The data
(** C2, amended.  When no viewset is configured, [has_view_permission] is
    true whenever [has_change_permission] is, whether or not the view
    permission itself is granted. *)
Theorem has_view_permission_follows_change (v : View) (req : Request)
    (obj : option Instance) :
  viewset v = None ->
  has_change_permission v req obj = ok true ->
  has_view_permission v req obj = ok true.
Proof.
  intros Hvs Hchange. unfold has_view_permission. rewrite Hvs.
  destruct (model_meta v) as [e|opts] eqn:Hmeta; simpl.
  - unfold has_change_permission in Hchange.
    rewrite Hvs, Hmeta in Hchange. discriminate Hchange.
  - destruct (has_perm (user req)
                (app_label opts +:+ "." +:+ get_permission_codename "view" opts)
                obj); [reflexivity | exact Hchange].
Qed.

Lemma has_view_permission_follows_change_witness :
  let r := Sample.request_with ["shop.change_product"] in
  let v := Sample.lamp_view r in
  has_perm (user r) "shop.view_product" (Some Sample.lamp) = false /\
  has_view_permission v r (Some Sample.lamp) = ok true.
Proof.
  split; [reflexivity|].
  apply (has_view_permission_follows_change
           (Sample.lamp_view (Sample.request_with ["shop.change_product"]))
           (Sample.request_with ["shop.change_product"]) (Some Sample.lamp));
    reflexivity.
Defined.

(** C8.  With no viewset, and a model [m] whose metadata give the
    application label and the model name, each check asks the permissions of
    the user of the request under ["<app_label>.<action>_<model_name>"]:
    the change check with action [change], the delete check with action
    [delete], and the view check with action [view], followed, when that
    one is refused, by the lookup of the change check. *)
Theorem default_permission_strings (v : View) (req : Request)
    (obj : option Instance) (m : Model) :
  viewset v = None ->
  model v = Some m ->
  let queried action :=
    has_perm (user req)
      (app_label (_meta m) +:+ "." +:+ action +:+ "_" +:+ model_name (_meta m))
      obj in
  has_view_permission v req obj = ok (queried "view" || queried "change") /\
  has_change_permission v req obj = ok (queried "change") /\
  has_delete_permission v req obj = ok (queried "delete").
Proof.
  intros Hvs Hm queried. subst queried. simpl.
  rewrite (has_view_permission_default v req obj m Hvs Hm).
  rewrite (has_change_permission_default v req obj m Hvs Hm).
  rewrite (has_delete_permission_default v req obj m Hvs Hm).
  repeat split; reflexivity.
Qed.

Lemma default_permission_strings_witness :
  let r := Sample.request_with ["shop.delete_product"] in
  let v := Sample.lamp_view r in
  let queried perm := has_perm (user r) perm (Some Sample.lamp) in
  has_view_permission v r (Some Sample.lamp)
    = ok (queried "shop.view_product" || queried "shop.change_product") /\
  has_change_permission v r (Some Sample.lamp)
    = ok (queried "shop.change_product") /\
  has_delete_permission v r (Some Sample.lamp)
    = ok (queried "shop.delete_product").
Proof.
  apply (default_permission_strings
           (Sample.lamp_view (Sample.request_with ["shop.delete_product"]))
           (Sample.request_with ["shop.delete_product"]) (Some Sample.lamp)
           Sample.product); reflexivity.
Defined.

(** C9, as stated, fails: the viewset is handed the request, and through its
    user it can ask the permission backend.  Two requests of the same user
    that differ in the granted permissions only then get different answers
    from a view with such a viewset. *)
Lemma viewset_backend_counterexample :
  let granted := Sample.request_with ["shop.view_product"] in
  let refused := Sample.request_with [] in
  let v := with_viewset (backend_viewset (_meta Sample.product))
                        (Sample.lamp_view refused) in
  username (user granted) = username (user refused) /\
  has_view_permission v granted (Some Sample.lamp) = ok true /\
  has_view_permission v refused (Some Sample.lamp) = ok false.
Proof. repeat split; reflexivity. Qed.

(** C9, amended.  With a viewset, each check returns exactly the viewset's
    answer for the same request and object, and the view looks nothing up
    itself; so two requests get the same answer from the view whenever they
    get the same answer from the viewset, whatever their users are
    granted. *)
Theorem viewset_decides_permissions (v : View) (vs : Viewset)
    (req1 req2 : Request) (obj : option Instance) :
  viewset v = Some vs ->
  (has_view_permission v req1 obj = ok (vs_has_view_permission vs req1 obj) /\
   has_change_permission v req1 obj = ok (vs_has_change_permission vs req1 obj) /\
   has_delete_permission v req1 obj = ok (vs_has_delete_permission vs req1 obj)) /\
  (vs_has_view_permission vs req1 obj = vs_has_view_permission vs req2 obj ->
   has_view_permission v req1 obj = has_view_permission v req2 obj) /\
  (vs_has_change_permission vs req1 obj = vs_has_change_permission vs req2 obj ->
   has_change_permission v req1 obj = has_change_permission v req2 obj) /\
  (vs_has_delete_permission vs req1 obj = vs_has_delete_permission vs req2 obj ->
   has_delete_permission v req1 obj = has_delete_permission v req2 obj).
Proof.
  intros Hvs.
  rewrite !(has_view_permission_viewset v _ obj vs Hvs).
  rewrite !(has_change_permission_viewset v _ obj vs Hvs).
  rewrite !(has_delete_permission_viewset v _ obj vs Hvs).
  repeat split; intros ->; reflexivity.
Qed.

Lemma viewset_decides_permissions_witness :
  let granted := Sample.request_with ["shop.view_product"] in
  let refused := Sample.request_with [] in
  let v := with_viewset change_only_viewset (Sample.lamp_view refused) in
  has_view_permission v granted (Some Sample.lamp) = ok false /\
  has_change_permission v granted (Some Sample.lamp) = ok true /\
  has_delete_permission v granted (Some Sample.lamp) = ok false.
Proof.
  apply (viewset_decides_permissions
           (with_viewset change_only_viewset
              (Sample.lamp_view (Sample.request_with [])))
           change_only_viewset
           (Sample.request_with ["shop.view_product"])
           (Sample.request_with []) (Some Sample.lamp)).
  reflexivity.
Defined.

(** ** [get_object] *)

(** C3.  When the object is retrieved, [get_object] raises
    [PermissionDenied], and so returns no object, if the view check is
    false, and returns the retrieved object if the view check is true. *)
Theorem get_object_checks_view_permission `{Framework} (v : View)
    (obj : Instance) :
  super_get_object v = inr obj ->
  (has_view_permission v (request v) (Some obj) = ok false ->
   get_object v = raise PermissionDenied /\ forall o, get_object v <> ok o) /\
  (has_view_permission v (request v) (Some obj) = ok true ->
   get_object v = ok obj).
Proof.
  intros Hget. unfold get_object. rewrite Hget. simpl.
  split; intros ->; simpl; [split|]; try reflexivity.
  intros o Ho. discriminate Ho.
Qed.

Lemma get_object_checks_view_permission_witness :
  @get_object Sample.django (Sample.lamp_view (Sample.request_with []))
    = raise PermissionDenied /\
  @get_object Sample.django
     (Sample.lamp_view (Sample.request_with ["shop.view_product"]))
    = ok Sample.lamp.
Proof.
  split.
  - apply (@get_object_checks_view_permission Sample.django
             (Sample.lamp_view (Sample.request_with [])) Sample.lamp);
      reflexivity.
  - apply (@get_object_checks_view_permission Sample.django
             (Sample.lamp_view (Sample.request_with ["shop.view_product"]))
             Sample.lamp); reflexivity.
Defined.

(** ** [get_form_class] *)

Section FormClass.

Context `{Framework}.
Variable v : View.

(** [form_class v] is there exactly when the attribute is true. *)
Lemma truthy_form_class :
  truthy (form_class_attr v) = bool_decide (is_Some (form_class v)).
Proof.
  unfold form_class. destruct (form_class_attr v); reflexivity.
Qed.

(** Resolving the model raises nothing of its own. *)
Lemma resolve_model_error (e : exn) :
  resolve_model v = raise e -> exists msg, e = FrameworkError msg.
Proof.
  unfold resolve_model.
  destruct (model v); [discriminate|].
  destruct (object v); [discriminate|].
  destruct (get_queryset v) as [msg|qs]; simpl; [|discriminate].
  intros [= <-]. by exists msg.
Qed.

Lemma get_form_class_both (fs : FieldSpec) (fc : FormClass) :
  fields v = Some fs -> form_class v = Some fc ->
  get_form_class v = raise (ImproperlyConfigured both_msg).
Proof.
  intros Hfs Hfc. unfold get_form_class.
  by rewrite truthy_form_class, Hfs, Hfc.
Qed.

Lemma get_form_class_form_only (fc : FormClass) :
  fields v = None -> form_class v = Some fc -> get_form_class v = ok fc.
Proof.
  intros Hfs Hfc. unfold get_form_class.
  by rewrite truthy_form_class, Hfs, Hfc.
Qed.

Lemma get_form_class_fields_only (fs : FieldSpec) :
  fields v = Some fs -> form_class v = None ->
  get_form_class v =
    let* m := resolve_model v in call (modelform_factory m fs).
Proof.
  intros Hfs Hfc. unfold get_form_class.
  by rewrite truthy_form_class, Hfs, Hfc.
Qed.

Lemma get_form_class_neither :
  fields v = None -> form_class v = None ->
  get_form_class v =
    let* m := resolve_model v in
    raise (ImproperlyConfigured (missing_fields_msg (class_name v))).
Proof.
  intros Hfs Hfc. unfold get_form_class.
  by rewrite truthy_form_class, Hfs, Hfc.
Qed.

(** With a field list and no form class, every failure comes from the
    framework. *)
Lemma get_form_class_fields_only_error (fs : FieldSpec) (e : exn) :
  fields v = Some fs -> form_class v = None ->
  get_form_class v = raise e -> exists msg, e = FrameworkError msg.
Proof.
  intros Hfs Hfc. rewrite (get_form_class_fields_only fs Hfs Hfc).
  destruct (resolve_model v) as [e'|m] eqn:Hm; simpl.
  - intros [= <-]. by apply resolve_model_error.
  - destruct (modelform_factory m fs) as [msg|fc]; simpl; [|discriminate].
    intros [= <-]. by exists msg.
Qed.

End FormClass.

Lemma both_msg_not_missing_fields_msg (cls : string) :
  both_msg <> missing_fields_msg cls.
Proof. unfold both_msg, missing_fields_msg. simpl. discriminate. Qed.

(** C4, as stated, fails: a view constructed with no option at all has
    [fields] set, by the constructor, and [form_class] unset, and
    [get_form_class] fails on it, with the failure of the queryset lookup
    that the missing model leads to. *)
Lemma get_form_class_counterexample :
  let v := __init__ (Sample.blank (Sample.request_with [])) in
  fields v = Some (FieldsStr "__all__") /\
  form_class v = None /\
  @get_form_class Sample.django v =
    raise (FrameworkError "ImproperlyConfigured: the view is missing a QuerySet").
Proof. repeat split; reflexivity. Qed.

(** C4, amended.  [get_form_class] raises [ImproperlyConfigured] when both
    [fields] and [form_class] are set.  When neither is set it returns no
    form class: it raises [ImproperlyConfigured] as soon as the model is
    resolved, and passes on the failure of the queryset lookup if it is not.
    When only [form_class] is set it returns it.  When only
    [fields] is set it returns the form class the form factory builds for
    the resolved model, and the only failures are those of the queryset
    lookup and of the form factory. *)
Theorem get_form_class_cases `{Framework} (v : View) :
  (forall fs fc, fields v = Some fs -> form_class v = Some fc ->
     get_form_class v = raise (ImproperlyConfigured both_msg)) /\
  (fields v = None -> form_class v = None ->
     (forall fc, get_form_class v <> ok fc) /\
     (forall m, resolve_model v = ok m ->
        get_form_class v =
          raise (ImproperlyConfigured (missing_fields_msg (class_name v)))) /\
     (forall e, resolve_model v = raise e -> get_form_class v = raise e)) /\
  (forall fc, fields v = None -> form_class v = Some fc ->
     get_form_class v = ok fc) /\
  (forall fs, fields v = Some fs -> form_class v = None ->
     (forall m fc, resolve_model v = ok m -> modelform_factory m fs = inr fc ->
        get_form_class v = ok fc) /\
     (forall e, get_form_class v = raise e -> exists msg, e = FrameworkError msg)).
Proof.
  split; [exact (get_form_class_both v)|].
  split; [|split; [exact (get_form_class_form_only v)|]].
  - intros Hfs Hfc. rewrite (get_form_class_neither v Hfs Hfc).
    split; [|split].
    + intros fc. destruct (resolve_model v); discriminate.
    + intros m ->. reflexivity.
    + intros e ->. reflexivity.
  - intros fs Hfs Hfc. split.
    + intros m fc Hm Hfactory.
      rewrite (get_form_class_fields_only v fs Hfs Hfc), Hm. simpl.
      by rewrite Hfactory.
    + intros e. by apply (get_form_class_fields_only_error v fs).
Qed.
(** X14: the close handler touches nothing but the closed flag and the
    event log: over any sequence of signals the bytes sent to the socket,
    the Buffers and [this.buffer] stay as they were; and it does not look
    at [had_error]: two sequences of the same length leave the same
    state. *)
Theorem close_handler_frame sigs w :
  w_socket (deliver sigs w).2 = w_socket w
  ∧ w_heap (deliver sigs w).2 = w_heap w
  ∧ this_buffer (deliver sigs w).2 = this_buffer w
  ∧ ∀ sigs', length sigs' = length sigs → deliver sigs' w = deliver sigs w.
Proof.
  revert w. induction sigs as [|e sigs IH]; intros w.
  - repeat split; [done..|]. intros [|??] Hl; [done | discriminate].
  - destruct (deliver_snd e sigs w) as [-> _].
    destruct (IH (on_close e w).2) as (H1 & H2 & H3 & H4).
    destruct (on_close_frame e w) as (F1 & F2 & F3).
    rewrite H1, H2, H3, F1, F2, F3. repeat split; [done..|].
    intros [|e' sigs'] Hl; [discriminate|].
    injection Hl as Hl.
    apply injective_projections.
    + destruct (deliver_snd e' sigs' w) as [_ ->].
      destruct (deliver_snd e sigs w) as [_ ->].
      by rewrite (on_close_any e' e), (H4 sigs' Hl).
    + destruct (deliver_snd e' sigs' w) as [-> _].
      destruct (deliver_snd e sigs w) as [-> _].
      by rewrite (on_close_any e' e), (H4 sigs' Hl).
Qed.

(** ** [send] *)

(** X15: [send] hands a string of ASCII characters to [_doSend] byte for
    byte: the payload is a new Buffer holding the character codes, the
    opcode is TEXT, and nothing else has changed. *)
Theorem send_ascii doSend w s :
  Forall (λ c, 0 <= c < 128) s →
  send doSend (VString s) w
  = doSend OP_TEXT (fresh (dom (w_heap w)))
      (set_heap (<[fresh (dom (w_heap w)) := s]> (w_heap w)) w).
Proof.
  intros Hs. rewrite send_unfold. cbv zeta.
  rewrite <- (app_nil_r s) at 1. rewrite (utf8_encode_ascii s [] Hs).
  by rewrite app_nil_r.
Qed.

Work to be completed
Quote the listing above from its first line to the line with "application label and", inclusive, and add nothing.

Answer space
(** C2, amended.  When no viewset is configured, [has_view_permission] is
    true whenever [has_change_permission] is, whether or not the view
    permission itself is granted. *)
Theorem has_view_permission_follows_change (v : View) (req : Request)
    (obj : option Instance) :
  viewset v = None ->
  has_change_permission v req obj = ok true ->
  has_view_permission v req obj = ok true.
Proof.
  intros Hvs Hchange. unfold has_view_permission. rewrite Hvs.
  destruct (model_meta v) as [e|opts] eqn:Hmeta; simpl.
  - unfold has_change_permission in Hchange.
    rewrite Hvs, Hmeta in Hchange. discriminate Hchange.
  - destruct (has_perm (user req)
                (app_label opts +:+ "." +:+ get_permission_codename "view" opts)
                obj); [reflexivity | exact Hchange].
Qed.

Lemma has_view_permission_follows_change_witness :
  let r := Sample.request_with ["shop.change_product"] in
  let v := Sample.lamp_view r in
  has_perm (user r) "shop.view_product" (Some Sample.lamp) = false /\
  has_view_permission v r (Some Sample.lamp) = ok true.
Proof.
  split; [reflexivity|].
  apply (has_view_permission_follows_change
           (Sample.lamp_view (Sample.request_with ["shop.change_product"]))
           (Sample.request_with ["shop.change_product"]) (Some Sample.lamp));
    reflexivity.
Defined.

(** C8.  With no viewset, and a model [m] whose metadata give the
    application label and the model name, each check asks the permissions of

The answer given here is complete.